**What to produce**
The entries below contain a stretch that opens with the line containing "(** X4: when" and closes with the line containing "only, and no"; set down that stretch exactly, both ends included, and nothing else.

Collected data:
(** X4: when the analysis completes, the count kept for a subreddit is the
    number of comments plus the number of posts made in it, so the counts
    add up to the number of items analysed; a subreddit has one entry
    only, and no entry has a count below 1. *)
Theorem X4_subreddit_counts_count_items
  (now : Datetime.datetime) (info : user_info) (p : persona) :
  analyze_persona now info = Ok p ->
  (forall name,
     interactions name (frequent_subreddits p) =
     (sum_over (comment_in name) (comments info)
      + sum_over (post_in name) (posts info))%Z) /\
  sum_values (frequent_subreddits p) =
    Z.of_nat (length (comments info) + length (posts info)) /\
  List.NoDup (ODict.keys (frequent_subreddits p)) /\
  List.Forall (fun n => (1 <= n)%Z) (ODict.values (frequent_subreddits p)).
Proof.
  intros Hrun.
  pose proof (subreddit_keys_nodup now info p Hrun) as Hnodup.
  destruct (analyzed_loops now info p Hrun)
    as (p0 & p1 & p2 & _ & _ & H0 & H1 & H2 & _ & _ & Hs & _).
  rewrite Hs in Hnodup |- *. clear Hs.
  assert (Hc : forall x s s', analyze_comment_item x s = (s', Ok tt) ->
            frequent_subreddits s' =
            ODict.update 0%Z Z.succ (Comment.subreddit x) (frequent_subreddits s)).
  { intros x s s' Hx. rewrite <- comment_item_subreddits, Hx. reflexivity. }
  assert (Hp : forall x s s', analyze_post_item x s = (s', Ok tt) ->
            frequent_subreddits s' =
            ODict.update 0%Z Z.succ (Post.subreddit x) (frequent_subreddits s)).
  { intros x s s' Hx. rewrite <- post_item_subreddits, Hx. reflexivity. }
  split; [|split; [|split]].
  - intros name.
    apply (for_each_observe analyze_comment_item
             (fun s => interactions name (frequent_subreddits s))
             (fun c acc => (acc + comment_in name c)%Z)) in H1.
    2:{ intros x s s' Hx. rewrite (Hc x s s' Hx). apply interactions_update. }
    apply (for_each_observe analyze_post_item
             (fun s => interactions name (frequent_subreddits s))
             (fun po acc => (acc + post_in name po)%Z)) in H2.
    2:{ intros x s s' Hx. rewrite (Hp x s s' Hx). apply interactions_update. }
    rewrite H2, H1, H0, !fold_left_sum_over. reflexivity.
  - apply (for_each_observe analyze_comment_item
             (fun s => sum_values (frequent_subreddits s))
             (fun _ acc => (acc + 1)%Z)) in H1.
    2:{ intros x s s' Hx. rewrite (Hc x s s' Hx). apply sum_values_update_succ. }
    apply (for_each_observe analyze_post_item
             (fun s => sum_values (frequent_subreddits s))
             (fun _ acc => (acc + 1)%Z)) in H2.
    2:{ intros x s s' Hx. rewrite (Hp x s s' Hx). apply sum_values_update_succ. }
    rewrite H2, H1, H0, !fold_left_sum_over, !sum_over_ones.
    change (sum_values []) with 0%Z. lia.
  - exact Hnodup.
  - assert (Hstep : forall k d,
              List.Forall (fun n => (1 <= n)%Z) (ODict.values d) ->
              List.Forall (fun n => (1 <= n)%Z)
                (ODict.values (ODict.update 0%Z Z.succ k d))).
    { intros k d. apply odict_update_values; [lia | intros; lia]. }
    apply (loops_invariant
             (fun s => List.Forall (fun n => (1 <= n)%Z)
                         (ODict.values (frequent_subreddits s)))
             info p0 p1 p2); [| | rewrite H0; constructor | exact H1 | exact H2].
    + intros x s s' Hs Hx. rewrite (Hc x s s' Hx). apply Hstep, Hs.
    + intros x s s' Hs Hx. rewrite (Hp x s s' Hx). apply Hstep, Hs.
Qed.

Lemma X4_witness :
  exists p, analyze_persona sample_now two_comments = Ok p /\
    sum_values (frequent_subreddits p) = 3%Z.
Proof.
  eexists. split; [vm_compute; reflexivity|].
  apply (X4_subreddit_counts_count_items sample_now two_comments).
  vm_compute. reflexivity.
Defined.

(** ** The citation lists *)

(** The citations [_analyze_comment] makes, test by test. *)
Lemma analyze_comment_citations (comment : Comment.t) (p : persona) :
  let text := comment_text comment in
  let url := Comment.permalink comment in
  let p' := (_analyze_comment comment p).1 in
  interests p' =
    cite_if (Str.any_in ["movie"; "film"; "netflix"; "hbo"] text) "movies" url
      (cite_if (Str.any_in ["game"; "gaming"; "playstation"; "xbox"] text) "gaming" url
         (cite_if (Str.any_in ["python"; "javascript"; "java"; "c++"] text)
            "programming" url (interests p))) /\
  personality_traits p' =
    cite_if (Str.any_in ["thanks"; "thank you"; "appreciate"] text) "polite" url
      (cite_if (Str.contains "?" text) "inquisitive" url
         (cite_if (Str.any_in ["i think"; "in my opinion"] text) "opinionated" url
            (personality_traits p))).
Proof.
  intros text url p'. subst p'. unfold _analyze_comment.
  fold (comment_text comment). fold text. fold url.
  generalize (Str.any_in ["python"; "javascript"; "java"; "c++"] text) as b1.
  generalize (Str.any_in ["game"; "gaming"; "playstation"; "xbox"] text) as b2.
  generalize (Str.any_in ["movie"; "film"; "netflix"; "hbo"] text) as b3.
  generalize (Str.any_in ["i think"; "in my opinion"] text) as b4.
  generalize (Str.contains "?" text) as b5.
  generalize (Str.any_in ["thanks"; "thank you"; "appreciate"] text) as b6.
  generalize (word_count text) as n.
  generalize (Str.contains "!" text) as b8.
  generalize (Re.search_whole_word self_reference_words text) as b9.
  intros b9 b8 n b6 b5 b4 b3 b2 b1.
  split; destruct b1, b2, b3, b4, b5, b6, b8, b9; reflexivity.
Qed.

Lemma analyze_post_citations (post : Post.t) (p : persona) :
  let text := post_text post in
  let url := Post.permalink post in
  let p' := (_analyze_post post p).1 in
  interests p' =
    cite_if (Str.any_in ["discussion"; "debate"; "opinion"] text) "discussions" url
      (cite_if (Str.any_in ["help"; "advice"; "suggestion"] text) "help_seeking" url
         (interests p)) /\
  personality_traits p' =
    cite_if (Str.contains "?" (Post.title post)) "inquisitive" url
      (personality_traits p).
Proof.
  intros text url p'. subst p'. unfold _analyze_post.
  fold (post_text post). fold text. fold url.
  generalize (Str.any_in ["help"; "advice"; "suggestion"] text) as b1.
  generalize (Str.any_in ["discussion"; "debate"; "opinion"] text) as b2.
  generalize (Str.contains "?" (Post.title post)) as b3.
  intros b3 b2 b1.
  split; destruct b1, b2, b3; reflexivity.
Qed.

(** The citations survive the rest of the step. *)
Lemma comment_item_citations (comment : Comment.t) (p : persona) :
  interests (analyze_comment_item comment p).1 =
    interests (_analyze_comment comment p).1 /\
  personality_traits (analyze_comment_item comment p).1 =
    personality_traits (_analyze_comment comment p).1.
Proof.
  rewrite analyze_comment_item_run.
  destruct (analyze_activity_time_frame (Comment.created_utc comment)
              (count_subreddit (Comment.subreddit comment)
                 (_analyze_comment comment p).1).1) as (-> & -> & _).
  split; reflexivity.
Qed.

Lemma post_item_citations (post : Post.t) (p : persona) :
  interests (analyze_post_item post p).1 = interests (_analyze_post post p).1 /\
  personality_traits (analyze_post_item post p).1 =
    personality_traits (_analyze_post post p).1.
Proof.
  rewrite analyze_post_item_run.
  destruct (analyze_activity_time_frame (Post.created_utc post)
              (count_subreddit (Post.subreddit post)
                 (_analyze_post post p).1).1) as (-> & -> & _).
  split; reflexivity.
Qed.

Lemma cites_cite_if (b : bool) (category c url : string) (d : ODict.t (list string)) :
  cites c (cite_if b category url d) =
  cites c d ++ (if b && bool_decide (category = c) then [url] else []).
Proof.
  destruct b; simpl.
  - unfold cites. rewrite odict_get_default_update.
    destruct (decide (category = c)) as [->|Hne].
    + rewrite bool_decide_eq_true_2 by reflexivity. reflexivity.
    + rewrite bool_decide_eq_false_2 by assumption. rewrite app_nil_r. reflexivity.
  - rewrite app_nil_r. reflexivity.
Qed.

---

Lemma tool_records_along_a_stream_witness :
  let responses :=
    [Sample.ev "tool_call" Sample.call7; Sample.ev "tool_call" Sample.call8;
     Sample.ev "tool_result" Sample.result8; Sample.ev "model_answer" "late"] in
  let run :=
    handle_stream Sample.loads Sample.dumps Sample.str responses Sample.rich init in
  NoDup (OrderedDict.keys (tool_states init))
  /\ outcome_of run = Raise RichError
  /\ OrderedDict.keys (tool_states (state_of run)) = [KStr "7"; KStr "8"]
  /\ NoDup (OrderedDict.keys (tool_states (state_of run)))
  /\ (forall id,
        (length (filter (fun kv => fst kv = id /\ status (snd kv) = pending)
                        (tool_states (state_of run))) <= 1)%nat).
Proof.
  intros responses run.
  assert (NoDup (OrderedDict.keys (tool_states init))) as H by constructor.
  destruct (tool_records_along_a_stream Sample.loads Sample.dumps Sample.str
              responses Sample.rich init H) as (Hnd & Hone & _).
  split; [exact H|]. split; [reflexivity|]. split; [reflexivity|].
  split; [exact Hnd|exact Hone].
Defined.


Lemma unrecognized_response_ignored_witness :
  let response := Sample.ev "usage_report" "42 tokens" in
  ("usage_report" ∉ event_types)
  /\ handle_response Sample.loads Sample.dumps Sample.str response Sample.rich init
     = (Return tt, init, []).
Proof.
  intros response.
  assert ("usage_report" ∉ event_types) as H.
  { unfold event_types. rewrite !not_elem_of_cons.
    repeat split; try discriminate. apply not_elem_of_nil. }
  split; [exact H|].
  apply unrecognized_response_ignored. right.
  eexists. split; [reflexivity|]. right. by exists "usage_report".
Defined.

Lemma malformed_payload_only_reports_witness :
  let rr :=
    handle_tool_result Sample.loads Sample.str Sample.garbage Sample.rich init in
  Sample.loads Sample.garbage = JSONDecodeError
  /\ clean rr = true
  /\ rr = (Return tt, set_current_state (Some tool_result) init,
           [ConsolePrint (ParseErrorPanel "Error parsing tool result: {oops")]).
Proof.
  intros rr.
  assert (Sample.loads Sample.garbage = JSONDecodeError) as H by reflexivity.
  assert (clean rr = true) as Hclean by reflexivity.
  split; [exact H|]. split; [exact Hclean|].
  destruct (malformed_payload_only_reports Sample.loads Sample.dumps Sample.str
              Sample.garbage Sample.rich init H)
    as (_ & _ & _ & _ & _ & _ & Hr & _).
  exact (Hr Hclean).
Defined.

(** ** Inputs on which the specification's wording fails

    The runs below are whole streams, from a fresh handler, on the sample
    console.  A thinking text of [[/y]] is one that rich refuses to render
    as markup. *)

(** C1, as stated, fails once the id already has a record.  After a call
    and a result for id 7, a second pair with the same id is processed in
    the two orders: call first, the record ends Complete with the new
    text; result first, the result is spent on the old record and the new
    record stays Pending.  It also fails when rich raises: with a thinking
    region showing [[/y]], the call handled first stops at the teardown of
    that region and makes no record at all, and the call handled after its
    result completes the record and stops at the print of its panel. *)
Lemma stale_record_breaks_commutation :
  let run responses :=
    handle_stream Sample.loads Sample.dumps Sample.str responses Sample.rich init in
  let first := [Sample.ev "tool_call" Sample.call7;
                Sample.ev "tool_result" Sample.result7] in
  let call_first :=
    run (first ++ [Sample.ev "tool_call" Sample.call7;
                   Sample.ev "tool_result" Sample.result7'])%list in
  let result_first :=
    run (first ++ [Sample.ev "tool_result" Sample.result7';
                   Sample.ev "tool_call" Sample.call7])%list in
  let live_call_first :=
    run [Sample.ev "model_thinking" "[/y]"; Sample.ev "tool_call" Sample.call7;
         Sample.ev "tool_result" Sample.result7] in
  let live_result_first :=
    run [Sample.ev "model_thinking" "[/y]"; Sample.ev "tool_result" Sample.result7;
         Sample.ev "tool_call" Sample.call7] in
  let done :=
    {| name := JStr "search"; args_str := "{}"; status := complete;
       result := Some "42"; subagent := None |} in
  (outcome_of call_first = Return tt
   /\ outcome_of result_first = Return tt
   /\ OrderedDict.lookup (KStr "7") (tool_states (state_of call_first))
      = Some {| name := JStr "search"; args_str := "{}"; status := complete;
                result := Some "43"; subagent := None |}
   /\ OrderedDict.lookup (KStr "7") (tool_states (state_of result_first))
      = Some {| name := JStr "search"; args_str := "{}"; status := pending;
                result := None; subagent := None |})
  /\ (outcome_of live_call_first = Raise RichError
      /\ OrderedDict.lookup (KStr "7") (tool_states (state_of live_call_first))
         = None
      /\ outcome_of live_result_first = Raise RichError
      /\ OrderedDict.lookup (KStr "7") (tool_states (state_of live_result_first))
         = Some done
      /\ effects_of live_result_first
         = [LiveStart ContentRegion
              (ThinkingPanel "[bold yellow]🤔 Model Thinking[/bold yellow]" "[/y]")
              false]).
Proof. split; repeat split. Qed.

**Exercise answer**
(** X4: when the analysis completes, the count kept for a subreddit is the
    number of comments plus the number of posts made in it, so the counts
    add up to the number of items analysed; a subreddit has one entry
    only, and no entry has a count below 1. *)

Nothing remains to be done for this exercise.